Who do you like in the EcoCAR 2, the three-year collegiate automotive engineering competition that began during the SAE World Congress in Detroit earlier this month?

The 16 teams that qualified for the competition are Cal State, Colorado State, Embry-Riddle, Mississippi State, NC State, Ohio State, Penn State, Purdue, Rose-Hulman, University of Ontario Institute of Technology (UOIT), Tennessee, University of Victoria, Washington, University of Waterloo, Virginia Tech, and Wayne State.

EcoCAR 2 sponsors include A123Systems, AVL Powertrain Engineering, the California Air Resources Board, CD-Adapco, Clean Cities, dSPACE, Freescale, General Motors, MathWorks, Natural Resources Canada, Robert Bosch LLC, Siemens PLM, Snap-On Tools, the U.S. Department of Energy, and Vector CANtech. Sponsorship opportunities are still available.

The teams’ objective is to design a powertrain that reduces the environmental impact of an existing vehicle without compromising performance, safety, or consumer acceptability.
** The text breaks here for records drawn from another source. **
Lemma remaining_loop_blind n i u : blind (remaining_loop answer n i u).
Proof.
  revert i. induction n as [|n IH]; intros i; cbn [remaining_loop];
    blind_with ltac:(first [apply prepare_and_start_blind|apply IH]).
Qed.

Lemma store_loop_blind l n : blind (store_loop answer l n).
Proof.
  revert n. induction l as [|p l IH]; intros n; cbn [store_loop]; unfold store_one;
    blind_with ltac:(apply IH).
Qed.

Lemma ConnectToNetwork_blind : blind (ConnectToNetwork answer).
Proof.
  unfold ConnectToNetwork, max_usage_of.
  blind_with ltac:(first [apply StartManager_blind|apply StartVaults_blind]).
Qed.

Lemma StartNetwork_blind : blind (StartNetwork answer).
Proof.
  unfold StartNetwork, max_usage_of, StartFirstTwoVaults, StartRemainingVaults, StorePublicPmids,
    PublicPmidStorer_make, Store, StartZeroStateRoutingNodes.
  blind_with ltac:(first [apply StartManager_blind|apply prepare_and_start_blind
                         |apply remaining_loop_blind|apply store_loop_blind]).
Qed.

Lemma HandleChoice_blind : blind (HandleChoice answer).
Proof.
  unfold HandleChoice, Begin_HandleChoice, ChooseExistingNetwork_HandleChoice,
    ChoosePathToBootstrap_HandleChoice, ChoosePathToVault_HandleChoice, ChooseTest_HandleChoice,
    ChooseTestRootDir_HandleChoice, ChooseToRevealHostname_HandleChoice, ChooseVaultCount_HandleChoice,
    ChooseVaultManagerPort_HandleChoice, ClearTestRootDir_HandleChoice, CreateTestRootDir_HandleChoice,
    EnterVlogSessionId_HandleChoice, ConnectToVaultManager_action.
  blind_with ltac:(first [apply StartNetwork_blind|apply ConnectToNetwork_blind]).
Qed.

Lemma convert_blind x new s : blind (convert x new s).
Proof.
  destruct x; cbn [convert];
    unfold Begin_GetChoice, ChooseExistingNetwork_GetChoice, ChooseTest_GetChoice,
      ChoosePathToBootstrap_GetChoice, ChoosePathToVault_GetChoice, ChooseTestRootDir_GetChoice,
      ChooseVaultManagerPort_GetChoice, ChooseVaultCount_GetChoice, ClearTestRootDir_GetChoice,
      CreateTestRootDir_GetChoice, ChooseToRevealHostname_GetChoice, EnterVlogSessionId_GetChoice.
  all: try destruct new; unfold ConvertInt, ConvertPath, ConvertBool, ConvertString; cbv zeta;
    blind_with ltac:(fail).
Qed.

(** ** Reading a line, typed or from a script *)

(** How the command that asks records a line. *)
Definition recorded (x : Command) (s : string) : string := "### " +:+ kPreamble_ x +:+ nl +:+ s.

Lemma GetLine_typed c s rest :
  c.(script_commands) = [] → c.(std_cin) = Line s :: rest →
  GetLine c =
    (if bool_decide (to_lower_copy s = kQuitCommand_)
     then (Throw (maidsafe_error success), set_input rest [] c.(entered_commands) c)
     else (Ok (s, kStdCin), set_input rest [] (c.(entered_commands) ++ [recorded c.(current_command) s]) c)).
Proof.
  intros Hs Hi. unfold GetLine, mbind, M_bind, modify, gets. cbn. rewrite Hs. cbn. rewrite Hi. cbn.
  unfold CheckForExitCommand. by destruct (bool_decide _).
Qed.

Lemma GetLine_scripted c s tail :
  drop_comments c.(script_commands) = s :: tail → to_lower_copy s ≠ kQuitCommand_ →
  GetLine c = (Ok (s, kScript),
    set_input c.(std_cin) tail (c.(entered_commands) ++ [recorded c.(current_command) s]) c).
Proof.
  intros Hs Hq. unfold GetLine, mbind, M_bind, modify, gets. cbn. rewrite Hs. cbn.
  unfold CheckForExitCommand. by rewrite bool_decide_false.
Qed.

Lemma choice_loop_S n f c :
  choice_loop (S n) f c =
    match DoGetChoice f c with
    | (Ok true, c') => (Ok true, c')
    | (Ok false, c') => choice_loop n f c'
    | r => r
    end.
Proof. cbn [choice_loop]. unfold mbind, M_bind. by destruct (DoGetChoice f c) as [[[]|?|?] ?]. Qed.

(** A typed line that is accepted at once is accepted from a script as well. *)
Lemma choice_replayed n f c s rest scr tail i e :
  (∀ s, blind (f s)) →
  c.(script_commands) = [] → c.(std_cin) = Line s :: rest → (choice_loop 1 f c).1 = Ok true →
  drop_comments scr = s :: tail →
  ∃ c', choice_loop (S n) f c =
      (Ok true, set_input rest [] (c.(entered_commands) ++ [recorded c.(current_command) s]) c') ∧
    choice_loop (S n) f (set_input i scr e c) =
      (Ok true, set_input i tail (e ++ [recorded c.(current_command) s]) c').
Proof.
  intros Hf Hs Hi Hc Hd. rewrite choice_loop_S in Hc. rewrite !choice_loop_S.
  unfold DoGetChoice, mbind, M_bind, try_catch in *. rewrite (GetLine_typed c s rest Hs Hi) in Hc |- *.
  case_bool_decide as Hq; [done|].
  rewrite (GetLine_scripted (set_input i scr e c) s tail) by done. cbn [fst snd] in Hc |- *.
  change (set_input (std_cin (set_input i scr e c)) tail
    (entered_commands (set_input i scr e c) ++ [recorded (current_command (set_input i scr e c)) s])
    (set_input i scr e c)) with (set_input i tail (e ++ [recorded (current_command c) s]) c).
  rewrite (Hf s _ _ _ c) in Hc. do 2 rewrite (Hf s _ _ _ c).
  destruct (f s c) as [[[]|x|x] c']; cbn in *; [|done..].
  by exists c'.
Qed.

(** The rest of a round, once a choice was made. *)
Definition after_choice : M C (option Z) :=
  try_catch
    (try_catch (HandleChoice answer;; mret None)
       (λ error, if bool_decide (error = maidsafe_error timed_out) then
                   there ← gets vault_manager;
                   if there : bool then call answer ManagerTearDownWithInterval;; mret (Some 0)
                   else crash null_deref
                 else throw error))
    (λ error, mret (Some (exit_code error))).

Lemma main_round_chosen k c c' :
  GetChoice k c = (Ok true, c') → main_round answer k c = after_choice c'.
Proof.
  intros E. unfold main_round, after_choice. unfold try_catch at 1, mbind at 1, M_bind at 1. rewrite E.
  unfold try_catch at 2. destruct (try_catch _ _ c') as [[?|[[]|]|?] ?]; done.
Qed.

Lemma after_choice_blind : blind after_choice.
Proof. unfold after_choice. blind_with ltac:(apply HandleChoice_blind). Qed.

(** What a command clears before it asks. *)
Definition cleared c : C :=
  match c.(current_command) with
  | ChooseToRevealHostname => set_vlogging c.(tool_vlog_session_id) (Some false) c
  | EnterVlogSessionId => set_vlogging (Some "") c.(tool_send_hostname) c
  | _ => c
  end.

Lemma GetChoice_cleared k c :
  GetChoice k c = choice_loop k (convert c.(current_command) c.(new_network)) (cleared c).
Proof. unfold GetChoice, cleared, mbind, M_bind, gets, modify. by destruct (current_command c). Qed.

Lemma cleared_input i s e c : cleared (set_input i s e c) = set_input i s e (cleared c).
Proof. unfold cleared. cbn. by destruct (current_command c). Qed.

Lemma cleared_same c :
  current_command (cleared c) = current_command c ∧ std_cin (cleared c) = std_cin c ∧
  script_commands (cleared c) = script_commands c ∧ entered_commands (cleared c) = entered_commands c.
Proof. unfold cleared. destruct (current_command c) eqn:E; by split_and!. Qed.

(** A round that takes a typed line, and the same round on a script. *)
Lemma round_replayed n c s rest c1 scr tail i e :
  c.(script_commands) = [] → c.(std_cin) = Line s :: rest → (GetChoice 1 c).1 = Ok true →
  main_round answer (S n) c = (Ok None, c1) → drop_comments scr = s :: tail →
  c1.(entered_commands) = c.(entered_commands) ++ [recorded c.(current_command) s] ∧
  main_round answer (S n) (set_input i scr e c) =
    (Ok None, set_input i tail (e ++ [recorded c.(current_command) s]) c1).
Proof.
  intros Hs Hi Hc Hr Hd. destruct (cleared_same c) as (H1 & H2 & H3 & H4).
  rewrite GetChoice_cleared in Hc.
  destruct (choice_replayed n (convert c.(current_command) c.(new_network)) (cleared c) s rest scr tail i e)
    as (c' & E1 & E2); [intros; apply convert_blind|congruence|congruence|done|done|].
  rewrite H1, H4 in E1. rewrite H1 in E2.
  erewrite main_round_chosen in Hr by by rewrite GetChoice_cleared.
  erewrite main_round_chosen by by rewrite GetChoice_cleared, cleared_input.
  rewrite after_choice_blind in Hr |- *. injection Hr as Hr <-. by rewrite Hr.
Qed.

(** ** The lines that the destructor prints *)

Lemma getlines_line l s : has_newline l = false → getlines (l +:+ nl +:+ s) = l :: getlines s.
Proof.
  induction l as [|a l IH]; intros Hl; [done|]. cbn [has_newline] in Hl.
  apply orb_false_iff in Hl as [Ha Hl]. change (String a l +:+ nl +:+ s) with (String a (l +:+ nl +:+ s)).
  cbn [getlines]. by rewrite Ha, IH.
Qed.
They will explore various powertrain architectures and follow an engineering regimen modeled after GM’s Global Vehicle Development Process.
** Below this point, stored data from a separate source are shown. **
(* ===== verification/NetworkTestHelper.v ===== *)
(** [tools/network_test_helper.cc]: the program that brings up a local network for tests by
    running the local network controller on a script, and that script. *)
From S2P Require Export Menu.
From S2P Require Import Demo.

(** [network_test_helper.script] *)
Definition network_test_helper_script : list string :=
  ["### Commands begin.";
   "### Initial options."; "1";
   "### Path to VaultManager root directory."; "";
   "### Clear VaultManager root directory."; "";
   "### Path to vault executable."; "";
   "### VaultManager listening port."; "5583";
   "### Number of Vaults to start."; "";
   "### Commands end."].

Section network_test_helper.
Context `{P : Platform} `{B : Build}.
(** [ThisExecutableDir()], and the creation of directories with the [bool] it returns. *)
Context (ThisExecutableDir : Path).
Context (create_directories create_directory : Path → OS → Lib bool * OS).
(** What connecting to the manager and waiting for its network gives, the time it is tried. *)
Context (stable_network : nat → Lib unit).

(** The process of the helper; [waits] counts the calls of [WaitForStableNetwork]. *)
Record Helper := mkHelper { helper_world : World; waits : nat }.

Definition in_helper {T} (m : M World T) : M Helper T :=
  zoom helper_world (λ w h, mkHelper w h.(waits)) m.

(** [void WaitForStableNetwork()] *)
Definition HelperWaitForStableNetwork : M Helper unit := λ h,
  (of_lib (stable_network h.(waits)), mkHelper h.(helper_world) (S h.(waits))).

(** [void StartNetwork()] *)
Definition HelperStartNetwork : M Helper unit := in_helper (
  let tool_path := GetOtherExecutablePath "local_network_controller" in
  tool ← os_call (fs_exists tool_path);
  (if tool : bool then mret tt else raise no_such_element);;
  let script_path := Path_append ThisExecutableDir "network_test_helper.script" in
  script ← os_call (fs_exists script_path);
  (if script : bool then mret tt else raise no_such_element);;
  let test_env_root_dir := Path_append fs_temp_directory_path "MaidSafe_TestNetwork" in
  there ← os_call (fs_exists test_env_root_dir);
  (if there : bool then
     directory ← os_call (fs_is_directory test_env_root_dir);
     if directory : bool then mret tt else raise filesystem_io_error
   else
     created ← os_call (create_directories test_env_root_dir);
     if created : bool then mret tt else raise filesystem_io_error);;
  empty ← os_call (fs_is_empty test_env_root_dir);
  (if empty : bool then
     created ← os_call (create_directory (Path_append test_env_root_dir "script_workaround"));
     if created : bool then mret tt else raise filesystem_io_error
   else mret tt);;
  let args := [Path_string tool_path; Path_string script_path] in
  os_call (bp_execute tool_path (ConstructCommandLine args));;
  mret tt).

(** The exit code of an error; [None] to go on. *)
Definition exit_code_of (error : error_code) : option Z :=
  if decide (error = failed_to_connect) then None else Some (ErrorToInt error).

(** The last loop of [main], with the attempts left. *)
Fixpoint retry_loop (attempts : nat) : M Helper (option Z) :=
  match attempts with
  | O => mret None
  | S attempts =>
      code ← try_catch (HelperWaitForStableNetwork;; mret (Some 0))
               (λ error, match error with
                         | maidsafe_error error => mret (exit_code_of error)
                         | std_exception => throw error
                         end);
      match code with Some code => mret (Some code) | None => retry_loop attempts end
  end.

(** [main]; [unuseds] is how many arguments [Logging::Initialise] leaves. *)
Definition helper_main (unuseds : nat) : M Helper Z :=
  code ← try_catch ((if bool_decide (unuseds = 1%nat) then mret tt else raise invalid_argument);;
                    HelperWaitForStableNetwork;; mret (Some 0))
           (λ error, match error with
                     | maidsafe_error error => mret (exit_code_of error)
                     | std_exception => mret (Some (ErrorToInt unknown))
                     end);
  match code with
  | Some code => mret code
  | None =>
      code ← try_catch (HelperStartNetwork;; mret None)
               (λ error, match error with
                         | maidsafe_error error => mret (Some (ErrorToInt error))
                         | std_exception => mret (Some (ErrorToInt unknown))
                         end);
      match code with
      | Some code => mret code
      | None => code ← retry_loop 5; mret (default (ErrorToInt unknown) code)
      end
  end.
End network_test_helper.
Each team will receive $25,000 in seed money for their work in the first year of the competition, which focuses on math-based design and software-in-the-loop and hardware-in-the-loop simulation. Sponsors like HIL developer dSPACE don’t simply deliver products and user manuals, but instead conduct workshops and assign experienced engineers to work closely with each team. Teams that complete their first year successfully will receive a Chevrolet Malibu and move on to the next phase of the competition in which they will build and refine their prototype vehicles and subject them to a week’s worth of engineering tests.

Winners of the EcoCAR 1 competition, during which teams enhanced a Saturn Vue, will be announced in June. At the end of the second year of that competition, first prize was awarded to Mississippi State, second to Virginia Tech, and third to Penn State. The EcoCAR competition may lack the visibility of March Madness but the results could be longer lasting.